● **Data**
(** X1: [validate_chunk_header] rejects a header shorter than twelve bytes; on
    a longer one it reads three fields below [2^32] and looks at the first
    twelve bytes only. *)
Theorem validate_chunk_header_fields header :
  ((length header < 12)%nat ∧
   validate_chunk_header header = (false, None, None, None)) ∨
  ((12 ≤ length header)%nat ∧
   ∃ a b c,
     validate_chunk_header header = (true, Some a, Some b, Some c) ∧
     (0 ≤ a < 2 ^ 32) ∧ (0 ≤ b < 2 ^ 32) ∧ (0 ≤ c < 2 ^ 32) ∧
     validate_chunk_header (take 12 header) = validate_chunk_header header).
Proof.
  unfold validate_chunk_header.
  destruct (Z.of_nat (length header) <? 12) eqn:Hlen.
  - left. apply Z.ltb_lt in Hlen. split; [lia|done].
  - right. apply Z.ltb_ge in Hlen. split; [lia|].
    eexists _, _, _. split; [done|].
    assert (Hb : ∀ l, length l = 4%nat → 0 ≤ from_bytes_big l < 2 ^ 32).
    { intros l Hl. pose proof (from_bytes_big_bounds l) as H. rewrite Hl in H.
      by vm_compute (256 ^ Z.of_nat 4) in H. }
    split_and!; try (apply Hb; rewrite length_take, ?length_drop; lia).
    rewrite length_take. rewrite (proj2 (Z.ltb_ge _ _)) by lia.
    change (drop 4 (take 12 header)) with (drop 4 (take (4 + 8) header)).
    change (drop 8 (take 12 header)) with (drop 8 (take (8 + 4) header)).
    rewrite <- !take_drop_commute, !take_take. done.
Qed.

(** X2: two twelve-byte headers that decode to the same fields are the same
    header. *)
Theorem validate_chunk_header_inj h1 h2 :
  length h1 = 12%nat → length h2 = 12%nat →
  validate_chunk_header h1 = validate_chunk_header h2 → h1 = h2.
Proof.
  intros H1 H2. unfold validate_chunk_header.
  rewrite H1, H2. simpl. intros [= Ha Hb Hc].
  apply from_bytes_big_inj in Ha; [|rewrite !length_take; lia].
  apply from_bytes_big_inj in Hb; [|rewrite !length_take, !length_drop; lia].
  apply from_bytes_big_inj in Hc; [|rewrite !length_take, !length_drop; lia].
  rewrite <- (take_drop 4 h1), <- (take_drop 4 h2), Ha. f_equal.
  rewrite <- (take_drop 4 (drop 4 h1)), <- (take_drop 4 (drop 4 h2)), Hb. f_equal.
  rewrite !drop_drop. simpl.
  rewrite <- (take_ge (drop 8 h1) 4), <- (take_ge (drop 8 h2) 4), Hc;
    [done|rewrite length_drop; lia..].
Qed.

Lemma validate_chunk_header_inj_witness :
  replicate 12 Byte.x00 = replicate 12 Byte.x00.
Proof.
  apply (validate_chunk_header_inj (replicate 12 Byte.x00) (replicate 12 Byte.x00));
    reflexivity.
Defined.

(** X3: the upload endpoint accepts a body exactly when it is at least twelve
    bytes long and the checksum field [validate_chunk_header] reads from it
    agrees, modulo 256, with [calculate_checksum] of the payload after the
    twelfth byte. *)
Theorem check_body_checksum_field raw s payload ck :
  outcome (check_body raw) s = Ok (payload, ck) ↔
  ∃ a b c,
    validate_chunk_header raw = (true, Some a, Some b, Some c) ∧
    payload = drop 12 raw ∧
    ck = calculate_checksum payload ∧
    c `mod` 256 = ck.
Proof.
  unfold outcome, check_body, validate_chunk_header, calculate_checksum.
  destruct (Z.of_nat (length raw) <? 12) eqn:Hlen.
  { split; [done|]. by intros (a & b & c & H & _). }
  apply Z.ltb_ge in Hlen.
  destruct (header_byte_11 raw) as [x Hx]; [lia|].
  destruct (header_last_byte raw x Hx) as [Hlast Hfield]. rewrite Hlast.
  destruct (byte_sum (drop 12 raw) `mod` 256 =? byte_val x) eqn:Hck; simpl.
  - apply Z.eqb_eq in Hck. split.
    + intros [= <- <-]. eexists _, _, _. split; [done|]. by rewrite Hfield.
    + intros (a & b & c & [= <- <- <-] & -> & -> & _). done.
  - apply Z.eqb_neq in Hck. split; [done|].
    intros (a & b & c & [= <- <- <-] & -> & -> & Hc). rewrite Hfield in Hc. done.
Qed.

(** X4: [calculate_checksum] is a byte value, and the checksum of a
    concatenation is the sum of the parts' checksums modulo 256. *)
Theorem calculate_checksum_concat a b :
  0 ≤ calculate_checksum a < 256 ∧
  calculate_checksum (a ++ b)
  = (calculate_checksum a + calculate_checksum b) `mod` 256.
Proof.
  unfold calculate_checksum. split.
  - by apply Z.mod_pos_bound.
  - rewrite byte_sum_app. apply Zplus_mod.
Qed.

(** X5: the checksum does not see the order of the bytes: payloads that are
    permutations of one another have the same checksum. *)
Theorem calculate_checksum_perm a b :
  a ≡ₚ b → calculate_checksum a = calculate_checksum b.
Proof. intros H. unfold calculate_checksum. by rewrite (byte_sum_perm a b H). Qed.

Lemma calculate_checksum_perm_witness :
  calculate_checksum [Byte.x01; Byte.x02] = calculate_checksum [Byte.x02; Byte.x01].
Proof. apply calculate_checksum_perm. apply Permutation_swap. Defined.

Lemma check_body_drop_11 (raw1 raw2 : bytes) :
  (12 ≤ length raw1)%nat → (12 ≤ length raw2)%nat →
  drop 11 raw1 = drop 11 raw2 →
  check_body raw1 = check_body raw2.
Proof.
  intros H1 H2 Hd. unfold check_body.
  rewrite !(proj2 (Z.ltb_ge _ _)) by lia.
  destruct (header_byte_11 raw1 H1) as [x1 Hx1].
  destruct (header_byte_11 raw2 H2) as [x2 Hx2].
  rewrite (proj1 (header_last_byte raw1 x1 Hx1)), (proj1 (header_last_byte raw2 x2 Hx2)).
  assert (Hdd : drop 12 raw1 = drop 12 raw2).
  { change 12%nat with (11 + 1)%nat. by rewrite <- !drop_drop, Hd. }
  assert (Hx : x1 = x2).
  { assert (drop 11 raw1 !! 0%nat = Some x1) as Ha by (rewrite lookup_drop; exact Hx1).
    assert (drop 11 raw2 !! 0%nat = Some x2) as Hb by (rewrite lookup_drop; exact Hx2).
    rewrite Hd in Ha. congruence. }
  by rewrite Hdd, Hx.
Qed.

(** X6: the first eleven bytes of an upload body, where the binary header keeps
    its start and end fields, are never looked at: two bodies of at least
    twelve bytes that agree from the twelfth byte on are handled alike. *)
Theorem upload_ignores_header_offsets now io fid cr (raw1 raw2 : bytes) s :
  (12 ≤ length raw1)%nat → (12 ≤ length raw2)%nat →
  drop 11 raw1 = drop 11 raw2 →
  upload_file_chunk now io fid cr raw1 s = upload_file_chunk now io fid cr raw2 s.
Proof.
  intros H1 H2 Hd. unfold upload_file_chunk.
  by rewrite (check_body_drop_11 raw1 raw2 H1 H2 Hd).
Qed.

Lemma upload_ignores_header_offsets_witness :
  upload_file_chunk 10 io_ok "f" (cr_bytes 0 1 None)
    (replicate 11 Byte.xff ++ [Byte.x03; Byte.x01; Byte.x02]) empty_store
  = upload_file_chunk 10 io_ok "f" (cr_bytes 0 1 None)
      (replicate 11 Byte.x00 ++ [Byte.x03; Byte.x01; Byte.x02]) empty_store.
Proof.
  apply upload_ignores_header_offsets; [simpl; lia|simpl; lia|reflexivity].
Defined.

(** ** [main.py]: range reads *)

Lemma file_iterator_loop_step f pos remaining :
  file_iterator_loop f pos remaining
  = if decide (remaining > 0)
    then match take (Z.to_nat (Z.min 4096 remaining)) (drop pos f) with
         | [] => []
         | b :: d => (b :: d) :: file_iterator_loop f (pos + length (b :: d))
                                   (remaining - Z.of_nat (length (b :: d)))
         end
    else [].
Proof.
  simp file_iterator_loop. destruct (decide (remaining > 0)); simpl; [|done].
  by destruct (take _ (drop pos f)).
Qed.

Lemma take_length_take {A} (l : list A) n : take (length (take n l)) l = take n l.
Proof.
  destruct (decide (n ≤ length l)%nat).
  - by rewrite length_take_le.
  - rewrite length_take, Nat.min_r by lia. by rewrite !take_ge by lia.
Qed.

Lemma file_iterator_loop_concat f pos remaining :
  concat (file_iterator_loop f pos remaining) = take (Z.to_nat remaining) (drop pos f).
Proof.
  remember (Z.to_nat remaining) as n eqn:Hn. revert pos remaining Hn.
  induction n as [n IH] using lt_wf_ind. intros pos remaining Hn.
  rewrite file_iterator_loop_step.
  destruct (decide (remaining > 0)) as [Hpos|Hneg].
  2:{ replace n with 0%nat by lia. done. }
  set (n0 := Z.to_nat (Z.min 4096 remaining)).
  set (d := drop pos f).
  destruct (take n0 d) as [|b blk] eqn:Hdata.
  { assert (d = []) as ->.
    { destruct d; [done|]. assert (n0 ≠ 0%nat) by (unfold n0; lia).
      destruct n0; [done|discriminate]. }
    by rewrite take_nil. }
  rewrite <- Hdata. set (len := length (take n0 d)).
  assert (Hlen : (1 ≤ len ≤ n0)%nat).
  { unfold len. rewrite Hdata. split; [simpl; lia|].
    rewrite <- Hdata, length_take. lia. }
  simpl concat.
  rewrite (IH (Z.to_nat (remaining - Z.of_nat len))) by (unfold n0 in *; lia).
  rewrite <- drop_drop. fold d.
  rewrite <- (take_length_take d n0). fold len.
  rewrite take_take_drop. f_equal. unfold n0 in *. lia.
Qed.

● **What needs to be done**
Check each line of the entries for "least" and copy those that have it.

● **Result**
(** X3: the upload endpoint accepts a body exactly when it is at least twelve
    its start and end fields, are never looked at: two bodies of at least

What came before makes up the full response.